# How much Juice/Water ratio? flavors?



## Erichitz (May 15, 2012)

I have my first batch of wine fermenting now. I am new to wine making and have a million questions bouncing around my head. If someone can answer a few of them i would appreciate it. 

I live in jacksonville FL and have 15 muscadine vines planted (different cultivers)

1. When I take the grapes to juice, how much juice to water is used when making wine? Not just muscadien grapes but strawberry, blueberry ect. do you test the sugar/acid and add water to dilute? Or do you taste it to decide. I have heard of wines being"Jammy" is this because it has to much juice and not enough water?

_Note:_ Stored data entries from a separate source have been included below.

(* ===== verification/CoreApi.v ===== *)
(** * The interface of the core: [src/core/raft_core.c] and
    [include/turboraft/raft_core.h]

    One definition per function of the header, from creation to diagnostics. *)

From S2P Require Import Prelude Configuration Membership PeerSet Transition Window Vec.
From S2P Require Import Log CoreState CoreEmit CoreElection CoreSteps.
From Stdlib Require Import ZArith Lia.
From stdpp Require Import base numbers list tactics.
Open Scope Z_scope.
Open Scope raft_scope.

(** Pointers that may be null are options; [cfg_initial_log_entries] is read up
    to its count. *)
Record tr_raft_core_config := CoreConfig {
  cfg_self_id : Z;
  cfg_voters : option (list Z);
  cfg_voter_count : Z;
  cfg_learners : option (list Z);
  cfg_learner_count : Z;
  cfg_initial_configuration : option tr_raft_conf;
  cfg_heartbeat_ticks : Z;
  cfg_election_min_ticks : Z;
  cfg_election_max_ticks : Z;
  cfg_initial_election_timeout_ticks : Z;
  cfg_initial_term : Z;
  cfg_initial_vote : Z;
  cfg_initial_last_log_index : Z;
  cfg_initial_last_log_term : Z;
  cfg_initial_log_entries : option (list tr_raft_entry);
  cfg_initial_log_entry_count : Z;
  cfg_initial_commit_index : Z;
  cfg_initial_applied_index : Z;
  cfg_max_log_entries : Z;
  cfg_max_pending_reads : Z;
  cfg_max_inflight_append_requests : Z
}.

Record tr_raft_membership_change := MembershipChange {
  mc_transition_id : Z;
  mc_voters : option (list Z);
  mc_voter_count : Z;
  mc_learners : option (list Z);
  mc_learner_count : Z
}.

Record tr_raft_tick := Tick {
  tick_elapsed_ticks : Z;
  tick_next_election_timeout_ticks : Z
}.

Record tr_raft_snapshot_point := SnapshotPoint {
  sp_index : Z;
  sp_term : Z;
  sp_configuration : tr_raft_conf
}.

Record tr_raft_status := CoreStatus {
  st_self_id : Z;
  st_leader_id : Z;
  st_role : tr_raft_role;
  st_term : Z;
  st_voted_for : Z;
  st_last_log_index : Z;
  st_last_log_term : Z;
  st_log_base_index : Z;
  st_log_base_term : Z;
  st_log_entry_count : Z;
  st_commit_index : Z;
  st_applied_index : Z;
  st_election_elapsed_ticks : Z;
  st_election_timeout_ticks : Z;
  st_heartbeat_elapsed_ticks : Z;
  st_ready_outstanding : bool;
  st_leadership_transfer_target : Z;
  st_leadership_transfer_elapsed_ticks : Z;
  st_pending_read_context_id : Z;
  st_pending_read_count : Z;
  st_waiting_read_count : Z;
  st_max_pending_reads : Z;
  st_inflight_append_count : Z;
  st_self_is_voter : bool;
  st_voter_count : Z;
  st_learner_count : Z;
  st_joint_configuration : bool;
  st_membership_transition_id : Z;
  st_pending_configuration_count : Z;
  st_peer_count : Z;
  st_snapshot_required_peer_count : Z
}.

Record tr_raft_peer_progress := PeerProgress {
  pp_node_id : Z;
  pp_match_index : Z;
  pp_next_index : Z;
  pp_append_inflight_elapsed_ticks : Z;
  pp_inflight_append_count : Z;
  pp_max_inflight_append_requests : Z;
  pp_recent_active : bool;
  pp_append_inflight : bool;
  pp_append_probe : bool;
  pp_snapshot_required : bool
}.

Inductive tr_raft_operation_state :=
| TR_RAFT_OPERATION_PENDING
| TR_RAFT_OPERATION_COMMITTED
| TR_RAFT_OPERATION_APPLIED
| TR_RAFT_OPERATION_LOST
| TR_RAFT_OPERATION_EXPIRED.

Record tr_raft_operation_status := OperationStatus {
  os_state : tr_raft_operation_state;
  os_term : Z;
  os_index : Z;
  os_commit_index : Z;
  os_applied_index : Z
}.

(** ** Creation: the checks of the configuration *)

Definition config_valid (cfg : tr_raft_core_config) : bool :=
  negb ((cfg_self_id cfg =? 0) || is_null (cfg_voters cfg) ||
        (cfg_voter_count cfg =? 0) || (TR_RAFT_MAX_VOTERS <? cfg_voter_count cfg) ||
        (TR_RAFT_MAX_MEMBERS <? cfg_learner_count cfg) ||
        (TR_RAFT_MAX_MEMBERS <? cfg_voter_count cfg +64 cfg_learner_count cfg) ||
        (negb (cfg_learner_count cfg =? 0) && is_null (cfg_learners cfg)) ||
        ((cfg_learner_count cfg =? 0) && negb (is_null (cfg_learners cfg))) ||
        (cfg_heartbeat_ticks cfg =? 0) ||
        (cfg_election_min_ticks cfg <=? cfg_heartbeat_ticks cfg) ||
        (cfg_election_max_ticks cfg <? cfg_election_min_ticks cfg) ||
        (cfg_initial_election_timeout_ticks cfg <? cfg_election_min_ticks cfg) ||
        (cfg_election_max_ticks cfg <? cfg_initial_election_timeout_ticks cfg) ||
        (TR_RAFT_MAX_INFLIGHT_APPEND_REQUESTS <? cfg_max_inflight_append_requests cfg) ||
        (TR_RAFT_MAX_PENDING_READS <? cfg_max_pending_reads cfg)).

Definition config_voters (cfg : tr_raft_core_config) : list Z :=
  array_elems (cfg_voters cfg) (cfg_voter_count cfg).
Definition config_learners (cfg : tr_raft_core_config) : list Z :=
  array_elems (cfg_learners cfg) (cfg_learner_count cfg).

(** The loops over voters and learners: ascending, non-zero, disjoint. *)
Definition config_sets_valid (cfg : tr_raft_core_config) : bool :=
  ids_ascending_from None (config_voters cfg) &&
  ids_ascending_from None (config_learners cfg) &&
  forallb (fun l => negb (existsb (Z.eqb l) (config_voters cfg))) (config_learners cfg).

Definition member_is_voter (m : tr_raft_conf_member) : bool :=
  has_role (member_roles m) voter_roles.

(** How often the node itself occurs. *)
Definition config_self_count (cfg : tr_raft_core_config) : Z :=
  match cfg_initial_configuration cfg with
  | Some configuration =>
      countb (fun m => member_node_id m =? cfg_self_id cfg) (conf_members configuration)
  | None =>
      countb (Z.eqb (cfg_self_id cfg)) (config_voters cfg) +
      countb (Z.eqb (cfg_self_id cfg)) (config_learners cfg)
  end.

(** Whether [id] is a voter of the initial membership. *)
Definition config_is_voter (cfg : tr_raft_core_config) (id : Z) : bool :=
  match cfg_initial_configuration cfg with
  | Some configuration =>
      existsb (fun m => (member_node_id m =? id) && member_is_voter m)
        (conf_members configuration)
  | None => existsb (Z.eqb id) (config_voters cfg)
  end.

Definition config_check (cfg : tr_raft_core_config) : bool :=
  config_valid cfg && config_sets_valid cfg &&
  match cfg_initial_configuration cfg with
  | Some configuration => ok (tr_raft_conf_validate configuration)
  | None => true
  end &&
  (config_self_count cfg =? 1) &&
  ((cfg_initial_vote cfg =? 0) || config_is_voter cfg (cfg_initial_vote cfg)) &&
  ((cfg_initial_vote cfg =? 0) || config_is_voter cfg (cfg_self_id cfg)).

Section Core.
Context {V : Type} `{VecOps V}.
Implicit Types (c : tr_raft_core V) (r : tr_raft_ready) (m : tr_raft_message).

(** The zeroed memory of [calloc]. *)
Definition core_zero : tr_raft_core V :=
  Core 0 zero_transition [] false TR_RAFT_FOLLOWER 0 0 0 log_zero 0 0 0 0 0 0 0 0 0 0 0 0
    0 0 0 0 false 0 [] 0 0 [] 0 0 0 (replicate max_voters 0) (replicate max_voters 0)
    (replicate max_voters zero_window) 0 false false.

2. When is a good time to add Oak chips to the wine. During fermentation, first rack, 2nd rack?

3. Does anyone else add herbs or other flavors to the must and not just grape juice? cloves, nutmeg, vanilla beans? If so what are some experimental flavors you have found work with certain juices?

4. I would really like to experiment with ports. i know "real port wine" comes from one valley in the world. But are there some recipes out there that involve fortifying the wine with brandy? like a strawberry, blueberry port wine.

5. Do you always have to add pectic acid to help break down the fruit?

6. Do you always add grape tannin to wines that don't involve grape juice? 

7. Are there any software programs to recomend? I see the add for Brewtrax. http://www.brewtrax.com/ 
Just wondering if anyone else uses them.

thank in advance for the answers. also any links provided for recipes or wine experiments would be great.


----------



## jswordy (May 16, 2012)

1. The more juice the better. Different recipes call for differing amounts. The amounts also vary by fruit. Good rule of thumb is, 6 pounds fruit to one gallon must. Exceed that whenever you can. Also good to save some juice in the freezer for backflavoring, f-pac, etc.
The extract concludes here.